The classic STOMP air rocket is available in the UK from Amazon for c£8. You can also buy parts to make your own air rocket launchers from Mindsets Online, such as the Bottle Rocket and the Mindsets Rocket launcher kits. Or you could design and build your own from scratch. There are basically just two controls. You can adjust the launch angle using the butterfly nut, and the launch speed by the force you apply when you jump on the plastic box. For any launch you can measure the subsequent time of flight, using a stop watch. You can also measure the horizontal distance travelled, called the range, using a tape measure, trundle wheel or by pacing. So we have a simple experiment to be performed outdoors on a dry still day, or in the sports hall. Once the rocket leaves the launch tube the only forces acting on it are the gravitational pull of the Earth downwards, and, possibly, air resistance. The air rocket is a classic example of something called Projectile Motion, which was studied extensively by the Italian scientist and mathematician, Galileo Galilei, 1564 – 1642. Galileo had a long and varied career which would make a good topic for a project.
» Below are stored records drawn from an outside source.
Definition MakeLruK (n k : Z) : lruk :=
  LruK n (if k =? 0 then 1 else k) 0 (fun _ => History false 0 0) (fun _ => 0) (fun _ => empty_node) kNoFrame kNoFrame.

Definition incomplete (s : lruk) : ordered_set := OSet (lk_nodes s) (incomplete_root s).
Definition complete (s : lruk) : ordered_set := OSet (lk_nodes s) (complete_root s).

Definition put_incomplete (o : option ordered_set) (s : lruk) : lruk :=
  let o := default (incomplete s) o in
  LruK (lk_capacity s) (history_length s) (lk_clock s) (histories s) (timestamps s) (nodes o) (root o) (complete_root s).
Definition put_complete (o : option ordered_set) (s : lruk) : lruk :=
  let o := default (complete s) o in
  LruK (lk_capacity s) (history_length s) (lk_clock s) (histories s) (timestamps s) (nodes o) (incomplete_root s) (root o).
Definition put_history (f : Z) (h : access_history) (s : lruk) : lruk :=
  LruK (lk_capacity s) (history_length s) (lk_clock s) (<[f := h]> (histories s)) (timestamps s) (lk_nodes s)
    (incomplete_root s) (complete_root s).
Definition put_time (i now : Z) (s : lruk) : lruk :=
  LruK (lk_capacity s) (history_length s) now (histories s) (<[i := now]> (timestamps s)) (lk_nodes s)
    (incomplete_root s) (complete_root s).

Definition lk_fuel (s : lruk) : nat := S (Z.to_nat (lk_capacity s)).

Definition HasIncompleteHistory (f : Z) (s : lruk) : bool := h_count (histories s f) <? history_length s.

Definition Timestamp (f age : Z) (s : lruk) : Z :=
  timestamps s (f * history_length s + (h_oldest (histories s f) + age) mod history_length s).

Definition LkEnqueue (f : Z) (s : lruk) : lruk :=
  let count := h_count (histories s f) in
  if HasIncompleteHistory f s
  then put_incomplete (Insert (lk_fuel s) f (Timestamp f (u32 (count - 1)) s) (incomplete s)) s
  else put_complete (Insert (lk_fuel s) f (Timestamp f 0 s) (complete s)) s.

Definition LkDequeue (f : Z) (s : lruk) : lruk :=
  if HasIncompleteHistory f s
  then put_incomplete (Erase (lk_fuel s) f (incomplete s)) s
  else put_complete (Erase (lk_fuel s) f (complete s)) s.

Definition Append (f : Z) (s : lruk) : lruk :=
  let h := histories s f in
  let now := u64 (lk_clock s + 1) in
  if h_count h <? history_length s then
    put_history f (History (h_tracked h) (u32 (h_count h + 1)) (h_oldest h))
      (put_time (f * history_length s + (h_oldest h + h_count h) mod history_length s) now s)
  else
    put_history f (History (h_tracked h) (h_count h) (u32 ((h_oldest h + 1) mod history_length s)))
      (put_time (f * history_length s + h_oldest h) now s).

Definition LkTouch (f : Z) (s : lruk) : lruk :=
  if (lk_capacity s <=? f) || negb (h_tracked (histories s f)) then s
  else LkEnqueue f (Append f (LkDequeue f s)).

(** [RecordLoad] and [Remove] once the calling thread's accesses are applied. *)
Definition LkLoad (f : Z) (s : lruk) : lruk :=
  let s := if h_tracked (histories s f) then LkDequeue f s else s in
  LkEnqueue f (Append f (put_history f (History true 0 0) s)).

Definition LkRemove (f : Z) (s : lruk) : lruk :=
  if negb (h_tracked (histories s f)) then s
  else put_history f (History false 0 0) (LkDequeue f s).

Definition LkPick (probe : Z -> bool) (s : lruk) : option Z :=
  match default None (PickFrom (lk_fuel s) true probe (incomplete s)) with
  | Some f => Some f
  | None => default None (PickFrom (lk_fuel s) true probe (complete s))
  end.

#[export] Instance lruk_policy : Policy lruk := {
  p_capacity := lk_capacity;
  p_touch := LkTouch;
  p_load := LkLoad;
  p_remove := LkRemove;
  p_pick := LkPick
}.

(** ** Rings *)

(** The ring of frame [f] holds the times [h], latest first. *)
Record ring (s : lruk) (f : Z) (h : list Z) : Prop := {
  r_count : h_count (histories s f) = Z.of_nat (length h);
  r_bound : Z.of_nat (length h) <= history_length s;
  r_oldest : 0 <= h_oldest (histories s f) < history_length s;
  r_times i : (i < length h)%nat -> Timestamp f (Z.of_nat (length h) - 1 - Z.of_nat i) s = nth i h 0
}.

Lemma slot_ne n x d : 0 < d < n -> (x + d) mod n <> x mod n.
Proof.
  intros Hd E. assert (d mod n = 0) as Hz.
  { replace d with (x + d - x) by lia. rewrite Zminus_mod, E, Z.sub_diag. apply Z.mod_0_l. lia. }
  rewrite Z.mod_small in Hz by lia. lia.
Qed.

(** Slots of different frames are different. *)
Lemma slot_frame n f g a b : 0 < n -> f <> g -> f * n + a mod n <> g * n + b mod n.
Proof.
  intros Hn Hfg E. pose proof (Z.mod_pos_bound a n Hn). pose proof (Z.mod_pos_bound b n Hn). nia.
Qed.

Definition recorded (s : lruk) (h : list Z) : list Z :=
  take (Z.to_nat (history_length s)) (u64 (lk_clock s + 1) :: h).

Lemma append_fields f s :
  lk_capacity (Append f s) = lk_capacity s /\ history_length (Append f s) = history_length s /\
  lk_clock (Append f s) = u64 (lk_clock s + 1) /\ incomplete (Append f s) = incomplete s /\
  complete (Append f s) = complete s /\ h_tracked (histories (Append f s) f) = h_tracked (histories s f) /\
  forall g, g <> f -> histories (Append f s) g = histories s g.
Proof.
  unfold Append. destruct (_ <? _); cbn; rewrite fn_lookup_insert; split_and!; try done; intros g Hg;
    by rewrite fn_lookup_insert_ne.
Qed.

Lemma append_ring f s h :
  ring s f h -> 1 <= history_length s < u32_mod -> ring (Append f s) f (recorded s h).
Proof.
  intros [Hc Hb Ho Ht] Hk. unfold recorded. set (n := history_length s) in *. set (now := u64 (lk_clock s + 1)).
  unfold Timestamp in Ht. fold n in Ht. set (o := h_oldest (histories s f)) in *.
  unfold Append. fold n now. destruct (Z.ltb_spec (h_count (histories s f)) n) as [Hlt|Hge]; rewrite Hc in *.
  - rewrite take_ge by (cbn; lia). split; cbn [history_length histories put_history put_time length]; fold n;
      rewrite ?fn_lookup_insert; cbn [h_count h_oldest]; [rewrite u32_small by (split; lia); lia|lia|done|].
    intros i Hi. unfold Timestamp. cbn. rewrite fn_lookup_insert. cbn [h_oldest]. fold n o. destruct i as [|i]; cbn [nth].
    + replace (Z.of_nat (S (length h)) - 1 - Z.of_nat 0) with (Z.of_nat (length h)) by lia. by rewrite fn_lookup_insert.
    + replace (Z.of_nat (S (length h)) - 1 - Z.of_nat (S i)) with (Z.of_nat (length h) - 1 - Z.of_nat i) by lia.
      rewrite fn_lookup_insert_ne; [apply Ht; lia|].
      intros E. apply Z.add_cancel_l in E. eapply (slot_ne n (o + (Z.of_nat (length h) - 1 - Z.of_nat i)) (Z.of_nat i + 1)); [lia|].
      rewrite <- E. f_equal. lia.
  - assert (Z.of_nat (length h) = n) as En by lia.
    assert (length (take (Z.to_nat n) (now :: h)) = Z.to_nat n) as El by (rewrite length_take; cbn; lia).
    assert (0 <= (o + 1) mod n < n) as Hm by (apply Z.mod_pos_bound; lia).
    split; cbn [history_length histories put_history put_time]; fold n;
      rewrite ?fn_lookup_insert; cbn [h_count h_oldest]; rewrite ?El; [lia|lia|fold o; rewrite u32_small by (split; lia); lia|].
    intros i Hi. unfold Timestamp. cbn. rewrite fn_lookup_insert. cbn [h_oldest]. fold n o.
    rewrite u32_small by (split; lia). rewrite Zplus_mod_idemp_l, Z2Nat.id by lia.
    replace (o + 1 + (n - 1 - Z.of_nat i)) with (o - Z.of_nat i + 1 * n) by lia. rewrite Z_mod_plus_full.
    destruct i as [|i].
    + replace (o - Z.of_nat 0) with o by lia. rewrite (Z.mod_small o) by lia. rewrite fn_lookup_insert.
      destruct (Z.to_nat n) eqn:E; [lia|]. done.
    + rewrite fn_lookup_insert_ne.
      * specialize (Ht i ltac:(lia)). replace (o + (Z.of_nat (length h) - 1 - Z.of_nat i)) with (o - Z.of_nat (S i) + 1 * n) in Ht by lia.
        rewrite Z_mod_plus_full in Ht. rewrite Ht. destruct (Z.to_nat n) as [|n'] eqn:E; [lia|]. cbn.
        clear -Hi. revert i n' Hi. induction h as [|x h IH]; intros [|i] [|n'] Hi; cbn in *; try lia; try done. apply IH. lia.
      * intros E. apply Z.add_cancel_l in E. apply (slot_ne n (o - Z.of_nat (S i)) (Z.of_nat (S i))); [lia|].
        rewrite <- E. replace (o - _ + _) with o by lia. rewrite Z.mod_small; lia.
Qed.

Lemma append_other f g s h : g <> f -> 1 <= history_length s -> 0 <= h_oldest (histories s f) < history_length s ->
  ring s g h -> ring (Append f s) g h.
Proof.
  intros Hg Hn Hof [Hc Hb Ho Ht]. destruct (append_fields f s) as (_ & En & _ & _ & _ & _ & Eh).
  split; rewrite ?En, ?Eh by done; try done. intros i Hi. specialize (Ht i Hi). rewrite <- Ht. unfold Timestamp.
  rewrite Eh, En by done. unfold Append. destruct (_ <? _); cbn; rewrite fn_lookup_insert_ne; try done.
  - apply slot_frame; lia.
  - rewrite <- (Z.mod_small (h_oldest (histories s f)) (history_length s)) at 1 by done. apply slot_frame; lia.
Qed.

(** ** The two queues *)

Definition full (n : Z) (h : list Z) : bool := n <=? Z.of_nat (length h).

(** The key a frame waits under: its latest access, or its K-th most recent. *)
Definition lk_key (n : Z) (Q : gmap Z (list Z)) (f : Z) : Z :=
  match Q !! f with
  | Some h => if full n h then List.last h 0 else hd 0 h
  | None => 0
  end.

(** The frames of [Q] wait in the two sets. *)
Record queued (s : lruk) (Q : gmap Z (list Z)) : Prop := {
  q_range f : is_Some (Q !! f) -> 0 <= f < lk_capacity s /\ lk_capacity s <= kNoFrame;
  q_sets : exists li lc, is_set (lk_key (history_length s) Q) (incomplete s) li /\
    is_set (lk_key (history_length s) Q) (complete s) lc /\
    (forall f, f ∈ li <-> exists h, Q !! f = Some h /\ full (history_length s) h = false) /\
    (forall f, f ∈ lc <-> exists h, Q !! f = Some h /\ full (history_length s) h = true)
}.

Lemma queued_length s Q l : queued s Q -> NoDup l -> (forall f, f ∈ l -> is_Some (Q !! f)) -> (length l < lk_fuel s)%nat.
Proof.
  intros Hq Hnd Hl. unfold lk_fuel. assert (length l <= Z.to_nat (lk_capacity s))%nat; [|lia].
  apply nodup_length; [done|]. intros f Hf. by apply (q_range s Q Hq), Hl.
Qed.

(** The history of a frame decides its queue. *)
Lemma ring_full s f h : ring s f h -> HasIncompleteHistory f s = negb (full (history_length s) h).
Proof. intros [Hc _ _ _]. unfold HasIncompleteHistory, full. rewrite Hc. destruct (Z.ltb_spec (Z.of_nat (length h)) (history_length s)), (Z.leb_spec (history_length s) (Z.of_nat (length h))); cbn; lia || done. Qed.

(** Dequeueing changes only the sets. *)
Lemma dequeue_fields f s :
  lk_capacity (LkDequeue f s) = lk_capacity s /\ history_length (LkDequeue f s) = history_length s /\
  lk_clock (LkDequeue f s) = lk_clock s /\ histories (LkDequeue f s) = histories s /\
  timestamps (LkDequeue f s) = timestamps s.
Proof. unfold LkDequeue. by destruct (HasIncompleteHistory f s). Qed.

Lemma enqueue_fields f s :
  lk_capacity (LkEnqueue f s) = lk_capacity s /\ history_length (LkEnqueue f s) = history_length s /\
  lk_clock (LkEnqueue f s) = lk_clock s /\ histories (LkEnqueue f s) = histories s /\
  timestamps (LkEnqueue f s) = timestamps s.
Proof. unfold LkEnqueue. by destruct (HasIncompleteHistory f s). Qed.

Lemma delete_elem (Q : gmap Z (list Z)) f h0 n b (l : list Z) :
  Q !! f = Some h0 -> full n h0 = b -> (forall g, g ∈ l <-> exists h, Q !! g = Some h /\ full n h = b) ->
  forall g, g ∈ without f l <-> exists h, delete f Q !! g = Some h /\ full n h = b.
Proof.
  intros Hf Hb Hl g. rewrite elem_of_without, Hl. destruct (decide (g = f)) as [->|Hg].
  - rewrite lookup_delete_eq. naive_solver.
  - rewrite lookup_delete_ne by done. naive_solver.
Qed.

Lemma delete_other (Q : gmap Z (list Z)) f h0 n b (l : list Z) :
  Q !! f = Some h0 -> full n h0 <> b -> (forall g, g ∈ l <-> exists h, Q !! g = Some h /\ full n h = b) ->
  forall g, g ∈ l <-> exists h, delete f Q !! g = Some h /\ full n h = b.
Proof.
  intros Hf Hb Hl g. rewrite Hl. destruct (decide (g = f)) as [->|Hg].
  - rewrite lookup_delete_eq. naive_solver.
  - rewrite lookup_delete_ne by done. naive_solver.
Qed.

Lemma key_delete Q f n g : g <> f -> lk_key n (delete f Q) g = lk_key n Q g.
Proof. intros Hg. unfold lk_key. by rewrite lookup_delete_ne. Qed.

Lemma key_insert Q f h n g : g <> f -> lk_key n (<[f := h]> Q) g = lk_key n Q g.
Proof. intros Hg. unfold lk_key. by rewrite lookup_insert_ne. Qed.

(** The other set keeps its nodes while one of them changes its own. *)
Lemma other_set K ns rt o lo l lown :
  is_set K (OSet ns rt) l -> only_in lown (OSet ns lo) o -> (forall g, g ∈ l -> g ∉ lown) -> is_set K (OSet (nodes o) rt) l.
Proof. intros Hs Ho Hd. apply (set_ext K (OSet ns rt)); [done|]. intros g Hg. by apply Ho, Hd. Qed.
He developed his own scientific instruments, especially the telescope, and made significant contributions to astronomy. He worked out the mathematical relationships between the launch speed V (metres per second), launch angle A (degrees), flight time T (seconds) and range R (metres) based on some simple assumptions. These are that:

there is no air resistance or wind

the ground is flat

the launch is from ground level

the acceleration of the rocket is constant (g metres per second per second) and downwards

the motion can be consider separately, as a horizontal component with no acceleration and a vertical component with constant acceleration g downwards.

In order to develop the basic ideas we can use a realistic example flight with very simple values for the variables. If we launch the rocket at A = 45° then the horizontal and vertical speeds are equal. If we assume they are each 10 mps (metres per second) then the actual launch speed V should be 10√2 ≈ 14.14 mps, which we can round to 14 mps. The usual value taken for the acceleration due to gravity downwards, g, is 9.82 mpsps, which we can round to 10 mpsps (metres per second per second). We can use the free GeoGebra software to illustrate the basic ideas. The software can be used on many different devices, at home or in school. You might find the Mathematics in Motion book on the National STEM Centre’s STEM Activities with TI-Nspire a useful starting point for ideas.

I am using the Graphics View to provide the `graph-paper’ on which we can create diagrams and enter text.

The aim is to try and understand how to interpret and use `constant acceleration’.

If the starting speed upwards is U = 10 mps, then after 1 second its upward speed will be 10 mps less, i.e. 0 mps. What does this mean in terms of the rocket’s flight?

After 2 seconds its upward speed will be another 10 mps less, i.e. -10 mps. So we are now into negative numbers! What does an upward speed of -10 mps mean? “What goes up must come down”!

It would be very useful to have a video clip of the STOMP rocket in flight which can be displayed e.g. using Windows Media Player. Using a right-click you can select `Enhancements’ and `Play speed settings’ to allow you to single-step the video clip.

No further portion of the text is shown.